(** * PragaTrends: collector, store, viewer and dashboard aggregation

    A shallow embedding of the four Python modules of the repository
    ([coletor_trends], [visualizador], [gerar_todos_graficos], [dashboard])
    and the properties of their behaviour.

    Conventions.
    - A pandas [Timestamp] at midnight is the number of days since
      1970-01-01 (a [Z]).
    - An integer column is a list of [Z]; a float column produced by
      [mean] is a list of [Q] (exact rationals, NaN is [None]).
    - The files the programs touch form a [gmap string arquivo]: SQLite
      databases (with or without the table [trends]), directories, images.
    - Console output and sleeps are recorded as a list of events.
    - A function that can let an exception escape returns a [resultado]. *)

From Stdlib Require Import ZArith QArith Qminmax Lia Ascii String List Bool.
From Stdlib Require Import Sorting.Sorted Permutation OrdersEx.
From stdpp Require Import base option list sorting gmap strings.

Local Open Scope Z_scope.

(* ===================================================================== *)
(** * Definitions                                                         *)
(* ===================================================================== *)

(** ** Calendar: the part of pandas' date arithmetic the programs use *)

Module Calendar.

(** Day number of a civil date (proleptic Gregorian calendar, eras of 400
    years starting on 1 March). *)
Definition days_from_civil (y m d : Z) : Z :=
  let y' := if m <=? 2 then y - 1 else y in
  let er := y' / 400 in
  let yo := y' mod 400 in
  let mp := if 2 <? m then m - 3 else m + 9 in
  let dy := (153 * mp + 2) / 5 + d - 1 in
  er * 146097 + (yo * 365 + yo / 4 - yo / 100 + dy) - 719468.

(** [Period.to_timestamp()] of a monthly period: its first day.  Months are
    numbered [12 * year + (month - 1)]. *)
Definition to_timestamp (periodo : Z) : Z :=
  days_from_civil (periodo / 12) (periodo mod 12 + 1) 1.

(** [Timestamp.to_period('M')]: the month whose first day is the latest one
    not after the day.  The mean month length gives an estimate that is off
    by at most one month. *)
Definition to_period_M (dia : Z) : Z :=
  let k := ((dia + 719468) * 4800) / 146097 + 2 in
  if to_timestamp (k + 1) <=? dia then k + 1
  else if to_timestamp k <=? dia then k
  else k - 1.

(** Civil date (year, month, day) of a day number. *)
Definition civil_from_days (dia : Z) : Z * Z * Z :=
  let k := to_period_M dia in
  (k / 12, k mod 12 + 1, dia - to_timestamp k + 1).

(** [Timestamp.weekday()], Monday is 0; 1970-01-01 was a Thursday. *)
Definition weekday (dia : Z) : Z := (dia + 3) mod 7.

(** Right edge (and label) of the ['W'] (= ['W-SUN']) bin of a day: the
    Sunday on or after it. *)
Definition week_end (dia : Z) : Z := dia + (6 - weekday dia).

(** Decimal digits, zero padded to [n] places. *)
Definition digit (k : Z) : ascii := ascii_of_nat (48 + Z.to_nat (k mod 10)).

Fixpoint pad_digits (n : nat) (k : Z) (acc : string) : string :=
  match n with
  | O => acc
  | S n' => pad_digits n' (k / 10) (String (digit k) acc)
  end.

(** [strftime('%Y-%m-%d')]. *)
Definition strftime_ymd (dia : Z) : string :=
  let '(y, m, d) := civil_from_days dia in
  (pad_digits 4 y "" ++ "-" ++ pad_digits 2 m "" ++ "-" ++ pad_digits 2 d "")%string.

(** Reading decimal digits back. *)
Definition digit_value (c : ascii) : option Z :=
  let n := Z.of_nat (nat_of_ascii c) in
  if (48 <=? n) && (n <=? 57) then Some (n - 48) else None.

Fixpoint read_digits (n : nat) (s : string) (acc : Z) : option (Z * string) :=
  match n with
  | O => Some (acc, s)
  | S n' =>
      match s with
      | String c s' =>
          match digit_value c with
          | Some v => read_digits n' s' (10 * acc + v)
          | None => None
          end
      | EmptyString => None
      end
  end.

..............................

Using the material above, transcribe exactly the lines from the line with "Definition week_end (dia" to the line with "Fixpoint pad_digits (n"; both count, and nothing else goes in.

Definition week_end (dia : Z) : Z := dia + (6 - weekday dia).

(** Decimal digits, zero padded to [n] places. *)
Definition digit (k : Z) : ascii := ascii_of_nat (48 + Z.to_nat (k mod 10)).

Fixpoint pad_digits (n : nat) (k : Z) (acc : string) : string :=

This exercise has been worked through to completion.